About this task
Nothing below is to be printed except the lines between the line holding "intros Hs Hf." and the line holding "read_value fuel (skip_blank", inclusive, each exactly as it appears.
(Source data Opens)
Lemma read_string_dump s : ∀ fuel acc rest,
  text_ok s → (length s < fuel)%nat →
  read_string fuel acc (flat_map escape_char s ++ 34 :: rest) = Some (reverse acc ++ s, rest).
Proof.
  induction s as [|c s IH]; intros fuel acc rest Hs Hf; (destruct fuel as [|fuel]; [cbn in Hf; lia|]).
  - cbn. by rewrite app_nil_r.
  - apply Forall_cons in Hs as [Hc Hs]. cbn [flat_map]. rewrite <-app_assoc, read_string_char by done.
    rewrite IH by (done || (cbn in Hf; lia)). by rewrite reverse_cons, <-app_assoc.
Qed.

Lemma flat_map_length s : (length s ≤ length (flat_map escape_char s))%nat.
Proof.
  induction s as [|c s IH]; [done|]. cbn [flat_map]. rewrite length_app.
  assert (1 ≤ length (escape_char c))%nat; [|cbn; lia].
  unfold escape_char. repeat case_match; cbn; lia.
Qed.

Lemma read_value_dump s fuel rest :
  text_ok s → (S (length s) < fuel)%nat →
  read_value fuel (dump_str s ++ rest) = Some (JStr s, rest).
Proof.
  intros Hs Hf. destruct fuel as [|fuel]; [lia|]. unfold dump_str. cbn [app read_value].
  change (34 =? 34) with true. cbn match. rewrite <-app_assoc. cbn [app].
  rewrite read_string_dump by (done || lia). done.
Qed.

(** A key and the colon after it, on to the value. *)
Lemma read_members_step fuel acc key v rest s4 d s5 :
  text_ok key → (length key < fuel)%nat →
  read_value fuel (skip_blank rest) = Some (v, s4) → skip_blank s4 = d :: s5 →
  read_members (S fuel) acc (dump_str key ++ 58 :: rest) =
  if d =? 125 then Some (JObj (dict_set acc key v), s5)
  else if d =? 44 then read_members fuel (dict_set acc key v) (skip_blank s5)
  else None.
Proof.
  intros Hk Hf Hv Hs. unfold dump_str. cbn [app read_members].
  change (34 =? 34) with true. cbn match. rewrite <-app_assoc. cbn [app].
  rewrite read_string_dump by done. cbn [mbind option_bind].
  change (reverse [] ++ key) with key.
  change (skip_blank (58 :: rest)) with (58 :: rest). cbn match.
  change (58 =? 58) with true. cbn match. rewrite Hv. cbn [mbind option_bind]. by rewrite Hs.
Qed.

(** Exit codes. *)
Lemma read_value_number fuel c s v :
  is_digit c = true → read_number (c :: s) = Some v → read_value (S fuel) (c :: s) = Some v.
Proof.
  intros Hc Hn. assert (Hc' : 48 ≤ c ≤ 57) by (unfold is_digit in Hc; lia).
  assert (Hsw : ∀ d l, ¬ (48 ≤ d ≤ 57) → startswith (c :: s) (d :: l) = false).
  { intros d l Hd. apply startswith_false. intros [k [= <- _]]. done. }
  cbn [read_value]. rewrite (proj2 (Z.eqb_neq c 34)), (proj2 (Z.eqb_neq c 123)),
    (proj2 (Z.eqb_neq c 91)) by lia.
  assert (H1 : startswith (c :: s) (lit "null") = false) by (apply Hsw; vm_compute; intros [_ H]; by apply H).
  assert (H2 : startswith (c :: s) (lit "true") = false) by (apply Hsw; vm_compute; intros [_ H]; by apply H).
  assert (H3 : startswith (c :: s) (lit "false") = false) by (apply Hsw; vm_compute; intros [_ H]; by apply H).
  by rewrite H1, H2, H3, Hn.
Qed.

Definition exit_code_reads (n : Z) : bool :=
  match py_str n with
  | c :: s =>
      is_digit c &&
      match read_number (c :: s ++ [125]) with
      | Some (JInt m, rest) => (m =? n) && bool_decide (rest = [125])
      | _ => false
      end
  | [] => false
  end.

Lemma read_exit_code n fuel :
  0 ≤ n ≤ 255 → read_value (S fuel) (py_str n ++ [125]) = Some (JInt n, [125]).
Proof.
  intros Hn. assert (Hall : forallb exit_code_reads (seqZ 0 256) = true) by by vm_compute.
  rewrite forallb_forall in Hall. specialize (Hall n).
  rewrite <-list_elem_of_In, elem_of_seqZ in Hall. specialize (Hall ltac:(lia)).
  unfold exit_code_reads in Hall. destruct (py_str n) as [|c s]; [done|]. cbn [app].
  apply andb_true_iff in Hall as [Hc Hr].
  destruct (read_number (c :: s ++ [125])) as [[v rest]|] eqn:E; [|done].
  destruct v; try done. apply andb_true_iff in Hr as [Hm Hrest].
  apply Z.eqb_eq in Hm as ->. apply bool_decide_eq_true in Hrest as ->.
  by apply read_value_number.
Qed.

Lemma py_str_blank n : 0 ≤ n ≤ 255 → skip_blank (py_str n ++ [125]) = py_str n ++ [125].
Proof.
  intros Hn. assert (Hall : forallb exit_code_reads (seqZ 0 256) = true) by by vm_compute.
  rewrite forallb_forall in Hall. specialize (Hall n).
  rewrite <-list_elem_of_In, elem_of_seqZ in Hall. specialize (Hall ltac:(lia)).
  unfold exit_code_reads in Hall. destruct (py_str n) as [|c s]; [done|].
  apply andb_true_iff in Hall as [Hc _]. cbn. unfold is_digit, json_blank in *.
  destruct (Z.eqb_spec c 32), (Z.eqb_spec c 9), (Z.eqb_spec c 10), (Z.eqb_spec c 13);
    try lia; done.
Qed.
(Source data Closes)
Exercise output
  intros Hs Hf. destruct fuel as [|fuel]; [lia|]. unfold dump_str. cbn [app read_value].
  change (34 =? 34) with true. cbn match. rewrite <-app_assoc. cbn [app].
  rewrite read_string_dump by (done || lia). done.
Qed.

(** A key and the colon after it, on to the value. *)
Lemma read_members_step fuel acc key v rest s4 d s5 :
  text_ok key → (length key < fuel)%nat →
  read_value fuel (skip_blank rest) = Some (v, s4) → skip_blank s4 = d :: s5 →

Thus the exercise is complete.